倒黴蛋安倍川晴捂着胸口從破爛木門的房間裏面走出,眼神複雜的看着柳川追雲,最後深深的行了一個武士禮,神色似乎有些不爲人知的黯然。
下一刻,大澤野帶着一幹弟子從門内走出。
柳川追雲掃視了一下大澤野的身旁,眉頭輕輕的皺起。
的确是整個黑日帝國武學界赫赫有名的年輕一代天才般的人物,右邊第一人便是木易家族的木易流,可以說是整個黑日帝國武學界年輕一代的最強者,而在左邊,是井上家族的井上鋼炮,忍術七段的強者,再往後,就是據說手握精國神社鎮社寶刀‘血月斬’的松下優美,這位終年神色冰冷的女孩,可以說手上染血無數,隻是童顔巨/乳的娃娃臉卻顯得人畜無害,因此她身上展現出一種極其矛盾的氣質。
她冷冷的逼視着柳川追雲,鼻孔之中輕輕冷哼一聲,盡是不屑的神情。
柳川追雲目光繼續掃過,然後定格在一個滿臉胡渣的男子身上,瞳孔猛然收縮。
伊藤潤二。
在黑日帝國武學界,被稱爲殺神。
“哈哈,柳川小姐,歡迎你的加入,我相信有你的加入,華夏國武學界那群土雞瓦狗,會更加的不堪一擊。”大澤野哈哈大笑,朝着柳川追雲行了一個禮,很标準的黑日帝國對待上賓的禮節,沒有前輩的架子。
這其中原因,有柳川追雲是劍道第一高手的緣故,也有柳川追雲身份的緣故。
“必要時我會出手,爲大黑日帝國的榮耀。

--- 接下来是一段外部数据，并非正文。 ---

Lemma array_back l x fuel p b st suf d :
  Forall read_back (x :: l) -> forallb (encodable d) (x :: l) = true ->
  forallb distinct_keys (x :: l) = true -> ryu_spells (List (x :: l)) -> jdepth p < d ->
  reads p (joined 0 (map json_text (x :: l)) ++ [93]) suf ->
  (2 * length (joined 0 (map json_text (x :: l))) + 1 <= fuel)%nat -> interned b ->
  exists b', array_loop fuel p b st ordinary =
    Ok (adv p (len (joined 0 (map json_text (x :: l))) + 1), b',
        mkStacks (st_keys st) (st_values st ++ map normalize (x :: l))) /\ interned b'.
Proof.
  revert x fuel p b st. induction l as [|y l IH]; intros x fuel p b st Hf He Hd Hry Hdep Hr Hfu Hi.
  all: apply Forall_cons_1 in Hf as [Hx Hf].
  all: cbn [forallb] in He, Hd; apply andb_true_iff in He as [He Hes]; apply andb_true_iff in Hd as [Hd Hds].
  all: apply ryu_spells_List in Hry as [Hrx Hry].
  all: assert (Hh := json_text_head _ _ He Hrx).
  all: cbn [map] in Hr, Hfu |- *; rewrite joined_0_cons in Hr, Hfu |- *; rewrite <- app_assoc in Hr.
  all: destruct fuel as [|fuel]; [lia|]; rewrite array_loop_S; cbv zeta.
  all: destruct (value_head_reads _ _ _ _ Hh Hr) as [-> _].
  all: rewrite length_app in Hfu.
  - destruct (Hx fuel p b st ([93] ++ suf) d) as (b1 & -> & Hi1); try done; [by apply reads_split|lia|].
    apply reads_next in Hr. cbn [joined app] in Hr.
    rewrite (ws_reads _ _ _ _ Hr), (peek_reads _ _ _ _ Hr) by done. cbn [Z.eqb Pos.eqb].
    exists b1. split; [|done]. cbn [joined map]. rewrite app_nil_r, adv_adv. done.
  - destruct (Hx fuel p b st ((joined 1 (map json_text (y :: l)) ++ [93]) ++ suf) d)
      as (b1 & -> & Hi1); try done.
    { by apply reads_split. } { lia. }
    apply reads_next in Hr. cbn [map] in *. rewrite joined_1_cons in *. cbn [app] in Hr.
    rewrite (ws_reads _ _ _ _ Hr), (peek_reads _ _ _ _ Hr) by done. cbn [Z.eqb Pos.eqb].
    apply reads_cons in Hr. rewrite adv_adv in *. rewrite !length_app in Hfu. cbn [length] in Hfu.
    destruct (IH y fuel (adv p (len (json_text x) + 1)) b1
      (mkStacks (st_keys st) (st_values st ++ [normalize x]))) as (b2 & E & Hi2); try done.
    { rewrite joined_0_cons, length_app. lia. }
    exists b2. split; [|done]. cbn [st_keys st_values] in *. rewrite E. rewrite adv_adv, <- !app_assoc.
    cbn [map]. rewrite joined_0_cons. do 4 f_equal. len_lia.
Qed.

Lemma key_text_utf8 k : key_ok k = true -> from_utf8_ok (key_text k) = true.
Proof.
  unfold key_ok, key_text. destruct k as [b|n|f|a|l| |l|l|]; simpl; try done.
  - rewrite simd_from_utf8_std. by destruct (from_utf8_ok b) eqn:E.
  - rewrite write_int_vec. destruct (_ && _); [|done]. intros _. apply from_utf8_ok_ascii. simpl.
    unfold decimal_Z. destruct (Z.ltb_spec n 0); [constructor; [lia|]|];
      (eapply Forall_impl; [|apply decimal_range; lia]); simpl; lia.
  - destruct (atom_to_string a) as [s|] eqn:E; [|done]. intros _. by apply atom_to_string_utf8 in E.
Qed.

Lemma utf8_nonneg s : from_utf8_ok s = true -> Forall (fun c => 0 <= c) s.
Proof. intros Hs. eapply Forall_impl; [|by apply utf8_bytes_bound]. simpl. lia. Qed.

(** One member of an object, up to the byte after its value. *)
Lemma member_back k v fuel p b st suf d :
  read_back v -> key_ok k = true -> encodable d v = true -> distinct_keys v = true -> ryu_spells v ->
  jdepth p < d -> ends_number suf -> reads p (member (key_text k, json_text v)) suf ->
  (2 * length (json_text v) <= fuel)%nat -> interned b ->
  exists b', interned b' /\
  object_loop (S fuel) p b st ordinary 0 =
    let? (more, q) := object_next (adv p (len (member (key_text k, json_text v)))) in
    let st := mkStacks (st_keys st ++ [Binary (key_text k)]) (st_values st ++ [normalize v]) in
    if more then object_loop fuel q b' st ordinary 0 else Ok (q, b', st).
Proof.
  intros Hv Hk He Hd Hry Hdep Hs Hr Hfu Hi. rewrite object_loop_S. cbv zeta. unfold member in Hr |- *. cbn [fst snd] in *.
  assert (Hu := key_text_utf8 k Hk).
  rewrite (string_reads p (key_text k) (([58] ++ json_text v) ++ suf));
    [|by apply utf8_nonneg|done|exact (proj1 (reads_split _ _ _ _) Hr)].
  cbn [ctx_field_bit ctx_key Context_Ordinary]. cbn [Z.land Z.eqb negb].
  destruct (term_key_spec b (cow_of (key_text k)) Hi) as (b1 & E1 & Hi1).
  cbn [b_key Builder_Term]. rewrite E1, cow_of_bytes.
  apply reads_next in Hr. cbn [app] in Hr. unfold colon.
  rewrite (ws_reads _ _ _ _ Hr), (expect_reads _ _ _ _ Hr) by done. apply reads_cons in Hr.
  destruct (json_text_head _ _ He Hry) as (c & z & Ec & Hw & _).
  assert (Hws : ws (adv (adv p (len (json_string (key_text k)))) 1)
    = adv (adv p (len (json_string (key_text k)))) 1).
  { rewrite Ec in Hr. by eapply ws_reads. }
  rewrite Hws.
  destruct (Hv fuel (adv (adv p (len (json_string (key_text k)))) 1) b1
    (mkStacks (st_keys st ++ [Binary (key_text k)]) (st_values st)) suf d) as (b2 & E2 & Hi2); try done.
  rewrite E2. exists b2. split; [done|]. rewrite !adv_adv. cbn [st_keys st_values].
  by replace (len (json_string (key_text k)) + (1 + len (json_text v)))
    with (len (json_string (key_text k) ++ [58] ++ json_text v)) by len_lia.
Qed.

Definition entry_text (e : Term * Term) : bytes := member (key_text (fst e), json_text (snd e)).

Lemma entry_text_head e : exists y, entry_text e = 34 :: y.
Proof. by eexists. Qed.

”柳川追雲輕聲道。
這個時候,一向孤傲的木易流終于排衆而出,看向柳川追雲的目光溢滿從未有過的溫柔,像是在宣誓般,道:“柳川,我會向你證明,黑日帝國的武學,才是正宗的武學,而所謂華夏武學,不過是一個笑話。”
柳川追雲直接忽視木易流灼熱的目光,而事實上對于木易流這些年來的愛慕之心,柳川追雲早就知道,隻是她不喜歡木易流那種陰贽的性格,太冷。
她将目光投向大澤野,道:“大澤君是否記得當年跟華夏的約定?”
嗯?!
大澤野眼神悄然眯起。
“楚逆天,沒死。”柳川追雲突然開口,她明顯看見大澤野的瞳孔猛然收縮了一下,那眼眸深處,似乎藏着一種深深的恐懼,下一刻,柳川追雲再次開口,道:“他讓我帶一句話,黑日帝國跟華夏武學界正式交手的時候,他會親自,擰下你的腦袋。”
轟!
大澤野腦袋轟鳴了一下,但是極好的心理素質令他隻是身軀輕微的顫抖了一下。
人的名,樹的影。
隻是,下一刻,柳川追雲臉上閃過一絲戲虐的神情,再次開口道:“隻是,我以天皇的名義起誓,楚逆天,這一次的确受了重傷,很重很重的那種。”
呼呼--
大澤野隻感覺像是坐過山車一般,從地獄回到天堂。